(* ===== verification/LocalScenario.v ===== *)
(** * A local login from its first password to its second factor

    One person logs in: the password must be changed, a factor is enrolled, and
    the next login asks for a code of it.  The libraries are instantiated by
    simple functions, and the theorems on the operations are applied. *)

From stdpp Require Import gmap.
From S2P Require Import Prelude RustStr Order Control LocalBearer BrokerAccess AccessIssuer Sql OidcTables.
From S2P Require Import StorageAdmission Credentials LocalMfa Device DeviceHistory OidcPolicy OidcRefresh OidcScenario.
From S2P Require Import PasswordAdmission LocalAuth LocalPassword LocalLogin LocalLoginSteps LocalPasswordChange.

(** ** Libraries *)

Definition pad (n : nat) : string := of_bytes (replicate n "A"%char).
#[local] Instance login_credentials : CredentialLib :=
  {| hmac := λ _ m, Some (last_bytes 32 m); url_b64_encode := λ d, d +:+ pad ((4 * length (bytes d) + 2) / 3 - length (bytes d));
     url_b64_decode := λ s, Some (of_bytes (take (length (bytes s) * 3 / 4) (bytes s))) |}.
(** A cipher that appends sixteen bytes, and one code for each half minute. *)
#[local] Instance login_mfa : MfaLib :=
  {| Cipher := unit; cipher_new := λ _, Some tt; cipher_encrypt := λ _ _ _ m, Some (m +:+ pad 16);
     cipher_decrypt := λ _ _ _ m, Some (of_bytes (take 32 (bytes m)));
     Totp := string; totp_build := Some; totp_build_for := λ s _ _, Some s;
     totp_check := λ _ code t, str_eqb code (last_bytes 6 (print_int t)); totp_secret := λ s, s; totp_url := Some; totp_qr_png := Some;
     to_base32 := λ s, s +:+ pad 12; try_from_base32 := λ s, Some (of_bytes (take 20 (bytes s))); standard_b64 := λ s, s |}.
#[local] Instance login_passwords : PasswordLib :=
  {| phc_parse := λ s, Some {| ph_algorithm := "argon2id"; ph_version := Some 19%Z; ph_params := [("m", "65536"); ("t", "3"); ("p", "4")];
                               ph_salt := Some "0123456789abcdef"; ph_hash := Some s |};
     get_decimal := λ _ n, if str_eqb n "m" then Some 65536%Z else if str_eqb n "t" then Some 3%Z else Some 4%Z;
     Params := unit; params_new := λ _ _ _ _, Some tt; argon2_with_salt := λ _ pre _, Some (Some pre); argon2 := λ _ pre _, Some pre |}.
#[local] Instance login_json : InvalidationLib :=
  {| json_syntax := λ _, true; json_invalidation := λ _, None; text_ltb := str_ltb |}.
#[local] Instance login_order : TextOrder.
Proof.
  split; unfold text_ltb; simpl.
  - intros a. unfold str_ltb. by rewrite (proj2 (str_cmp_eq a a) eq_refl).
  - unfold str_ltb. intros a b c. destruct (str_cmp a b) eqn:Eab, (str_cmp b c) eqn:Ebc; try done. by rewrite (str_cmp_trans a b c).
  - intros a b. unfold str_ltb. destruct (str_cmp a b) eqn:E; [|by left|]; right.
    + left. by apply str_cmp_eq.
    + right. by rewrite str_cmp_opp, E.
Qed.
#[local] Existing Instance still_rely.
#[local] Instance still_person : PersonRely still.
Proof. intros ks db db' name u q k v -> _ _ _ Hk Hq. eauto. Qed.

(** ** The login *)

Definition login_service : PostgresLocalAuthService :=
  {| la_digester := pd_digester sample_device_service; la_mfa := (tt : Cipher);
     la_policy := {| lo_required := true; lo_issuer_label := "Broker"; lo_challenge_ttl := (600 * NANOS)%Z |};
     la_operation_timeout := (30 * NANOS)%Z |}.
Definition login_engine : LocalPasswordEngine := {| eg_hasher := "0123456789abcdef0123456789abcdef"; eg_dummy := last_bytes 32 "" |}.
Definition login_draws (seed : string) : Draws :=
  {| dw_secret := Some (last_bytes 32 seed); dw_nonce := Some (last_bytes 12 seed); dw_challenge := Some (last_bytes 32 seed);
     dw_codes := λ n, Some (last_bytes 20 (String (ascii_of_nat (65 + n)) "BCDEFGHIJKLMNOPQRST")); dw_salt := Some "salt" |}.
Definition login_user : UserRow := user_with (last_bytes 32 "an old password of hers") 1 3 1 sample_user.
Definition login_token : TokenRow :=
  {| tk_token_id := "t"; tk_token_kind := "oidc_access"; tk_subject := "alice-subject"; tk_oidc_subject := "o"; tk_principal_json := "";
     tk_client_id := "cli"; tk_audience := "api"; tk_resource := ""; tk_scopes_json := ""; tk_local_user_revision := 3; tk_family_id := "f";
     tk_auth_time := 1; tk_expires_at := 5000000000; tk_revoked_at := None; tk_consumed_at := None; tk_last_used_at := None; tk_created_at := 1 |}.
Definition login_start : Db := {[users "alice" := RUser login_user; tokens "t" := RToken login_token]}.
Definition login_proof (revision : Z) (change : bool) : VerifiedLocalPassword :=
  {| vp_username := "alice"; vp_subject := "alice-subject"; vp_revision := revision; vp_password_change_required := change;
     vp_verified_at := 1000000000 |}.
Definition login_pending (x : result LocalAuthError LocalAuthStep) : string :=
  match x with Ok (LsPending p) => pa_challenge p | _ => "" end.
Definition login_fate : WorkFate := {| wf_slot := None; wf_closed := false; wf_join := None |}.
Definition login_limiter : LimiterView :=
  {| lv_admit := (∅, 0%Z); lv_failure := (∅, 0%Z); lv_success := {["alice-subject" := sample_entry 0 0 None 0 true]} |}.
Definition login_first := begin_login login_service (login_proof 3 true) BindAdminLogin 100 (login_draws "a") (sample_tx login_start).
Definition login_changed := complete_password_change login_service login_engine (login_pending login_first.1) BindAdminLogin
  "a new password of hers" 100 None login_fate login_fate (login_draws "b") (sample_tx (cn_db login_first.2)).
Definition login_enrolled := complete_mfa login_service sample_attempts login_limiter (login_pending login_changed.1) BindAdminLogin
  "000990" 100 (login_draws "c") (sample_tx (cn_db login_changed.2)).
Definition login_second := begin_login login_service (login_proof 5 false) BindAdminLogin 100 (login_draws "d") (sample_tx (cn_db login_enrolled.2)).
Definition login_done := complete_mfa login_service sample_attempts login_limiter (login_pending login_second.1) BindAdminLogin
  "001020" 100 (login_draws "e") (sample_tx (cn_db login_second.2)).
Definition completes (x : result LocalAuthError LocalAuthStep) : option CompletedLocalLogin :=
  match x with Ok (LsComplete l) => Some l | _ => None end.

(** ** The theorems at this login *)

Lemma mfa_refines_witness :
  cll_recovery_codes <$> completes login_enrolled.1 = Some (Some
    ((λ c, String c "BCDEFGH-IJKLMNOP-QRSTAAAA-AAAAAAAA") <$> ["A"; "B"; "C"; "D"; "E"; "F"; "G"; "H"; "I"; "J"]%char)) ∧
  attempts login_service (sample_tx (cn_db login_changed.2)) (login_pending login_changed.1) BindAdminLogin "000990" (login_draws "c")
    (cn_db login_changed.2) login_enrolled.1 (cn_db login_enrolled.2).
Proof.
  split; [vm_compute; reflexivity|].
  edestruct (mfa_refines login_service still sample_attempts login_limiter (login_pending login_changed.1) BindAdminLogin "000990" 100
    (login_draws "c") (sample_tx (cn_db login_changed.2)) login_enrolled.1 login_enrolled.2) as (db & HR & [[[e He] _]|(r & Hp & Hx)]);
    [exact (surjective_pairing login_enrolled)|by split|constructor|vm_compute in He; discriminate He|].
  unfold still in HR. subst db. destruct Hx as [Hx|(e & Hx & _)]; [|vm_compute in Hx; discriminate Hx]. rewrite <- Hx in Hp. exact Hp.
Defined.
Lemma change_refines_witness :
  is_Some (match login_changed.1 with Ok (LsPending p) => pa_enrollment p | _ => None end) ∧
  changes login_service login_engine (login_pending login_first.1) BindAdminLogin "a new password of hers" (login_draws "b")
    (cn_db login_first.2) login_changed.1 (cn_db login_changed.2).
Proof.
  split; [vm_compute; by eexists|].
  edestruct (change_refines login_service login_engine still (login_pending login_first.1) BindAdminLogin "a new password of hers" 100 None
    login_fate login_fate (login_draws "b") (sample_tx (cn_db login_first.2)) login_changed.1 login_changed.2) as (db & HR & [[[e He] _]|(r & Hp & Hx)]);
    [exact (surjective_pairing login_changed)|by split|constructor|vm_compute in He; discriminate He|].
  unfold still in HR. subst db. destruct Hx as [Hx|(e & Hx & _)]; [|vm_compute in Hx; discriminate Hx]. rewrite <- Hx in Hp. exact Hp.
Defined.
Lemma mfa_call_inj p view raw context code p' view' raw' context' code' :
  LMfa p view raw context code = LMfa p' view' raw' context' code' → raw = raw' ∧ context = context' ∧ code = code'.
Proof. intros [=]. auto. Qed.
(** The second login, with the code of the next half minute. *)
Lemma factor_required_witness :
  ∃ login db cur ch u, completes login_done.1 = Some login ∧ cll_subject login = cu_subject cur ∧ cll_factor_verified login = true ∧
    at_stage login_service (login_pending login_second.1) BindAdminLogin cur ch u db ∧
    takes_code login_service (cu_subject cur) "001020" (login_draws "e") (cc_cipher ch) db (cn_db login_done.2).
Proof.
  destruct (completes login_done.1) as [login|] eqn:Ec; [|vm_compute in Ec; discriminate Ec]. exists login.
  edestruct (factor_required login_service login_engine still
    (LMfa sample_attempts login_limiter (login_pending login_second.1) BindAdminLogin "001020") 100 (login_draws "e")
    (sample_tx (cn_db login_second.2)) login (login_done.2)) as (p & view & raw & context & code & db & cur & ch & u & Hk & _ & Hs & Hsub & _ & _ & Hf & Ht);
    [reflexivity| |by split|constructor|].
  - change (login_done = (Ok (LsComplete login), login_done.2)). unfold completes in Ec. destruct login_done as [[[l|]|] c']; try discriminate Ec.
    injection Ec as ->. reflexivity.
  - apply mfa_call_inj in Hk as (-> & -> & ->). exists db, cur, ch, u. auto.
Defined.
(** C21. Replacing the inventory of an installation is atomic and exact under
    every schedule of failures.  When it reports success, the tables hold
    exactly the new inventory under the caller's ownership, with the reported
    times and change, and nothing else moved; when the outcome is uncertain,
    they hold either that or what was there before; on any other error nothing
    changed, and a conflict is reported only when the installation belongs to
    another owner. *)
Theorem replace_instance_inventory_refines timeout owner inventory deadline faults lands t c x t' c' :
  inventory_wf inventory →
  replace_instance_inventory timeout owner inventory deadline faults lands t c = (x, t', c') →
  match x with
  | Ok r => replaced owner inventory t t' r
  | Err (IR_Control CE_OutcomeUncertain) => t' = t ∨ ∃ r, replaced owner inventory t t' r
  | Err IR_OwnerConflict =>
      t' = t ∧ ∃ row, tb_instances t !! ii_instance_id inventory = Some row ∧ ¬ owned_by row owner
  | Err _ => t' = t
  end.
Proof.
  intros Hwf. unfold replace_instance_inventory.
  destruct (bounded_deadline deadline timeout c) as [[stop|e] c1] eqn:Eb.
  2: { intros [= <- <- <-]. destruct e; auto. }
  destruct (replace_body _ _ _) as [[r|e] tx] eqn:Er.
  - intros [= <- <- <-]. by apply replace_ok in Er.
  - destruct e as [| | | |e]; try (intros [= <- <- <-]; done).
    + intros [= <- <- <-]. split; [done|]. by apply replace_conflict in Er.
    + destruct e; intros [= <- <- <-]; try done. destruct lands; [|by left]. right.
      by apply replace_uncertain in Er.
Qed.
End store.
^^^^
What you output must be the lines from the opening of the material above up to and including the line with "get_decimal := λ", reproduced exactly.

**RESPONSE**
(* ===== verification/LocalScenario.v ===== *)
(** * A local login from its first password to its second factor

    One person logs in: the password must be changed, a factor is enrolled, and
    the next login asks for a code of it.  The libraries are instantiated by
    simple functions, and the theorems on the operations are applied. *)

From stdpp Require Import gmap.
From S2P Require Import Prelude RustStr Order Control LocalBearer BrokerAccess AccessIssuer Sql OidcTables.
From S2P Require Import StorageAdmission Credentials LocalMfa Device DeviceHistory OidcPolicy OidcRefresh OidcScenario.
From S2P Require Import PasswordAdmission LocalAuth LocalPassword LocalLogin LocalLoginSteps LocalPasswordChange.

(** ** Libraries *)

Definition pad (n : nat) : string := of_bytes (replicate n "A"%char).
#[local] Instance login_credentials : CredentialLib :=
  {| hmac := λ _ m, Some (last_bytes 32 m); url_b64_encode := λ d, d +:+ pad ((4 * length (bytes d) + 2) / 3 - length (bytes d));
     url_b64_decode := λ s, Some (of_bytes (take (length (bytes s) * 3 / 4) (bytes s))) |}.
(** A cipher that appends sixteen bytes, and one code for each half minute. *)
#[local] Instance login_mfa : MfaLib :=
  {| Cipher := unit; cipher_new := λ _, Some tt; cipher_encrypt := λ _ _ _ m, Some (m +:+ pad 16);
     cipher_decrypt := λ _ _ _ m, Some (of_bytes (take 32 (bytes m)));
     Totp := string; totp_build := Some; totp_build_for := λ s _ _, Some s;
     totp_check := λ _ code t, str_eqb code (last_bytes 6 (print_int t)); totp_secret := λ s, s; totp_url := Some; totp_qr_png := Some;
     to_base32 := λ s, s +:+ pad 12; try_from_base32 := λ s, Some (of_bytes (take 20 (bytes s))); standard_b64 := λ s, s |}.
#[local] Instance login_passwords : PasswordLib :=
  {| phc_parse := λ s, Some {| ph_algorithm := "argon2id"; ph_version := Some 19%Z; ph_params := [("m", "65536"); ("t", "3"); ("p", "4")];
                               ph_salt := Some "0123456789abcdef"; ph_hash := Some s |};
     get_decimal := λ _ n, if str_eqb n "m" then Some 65536%Z else if str_eqb n "t" then Some 3%Z else Some 4%Z;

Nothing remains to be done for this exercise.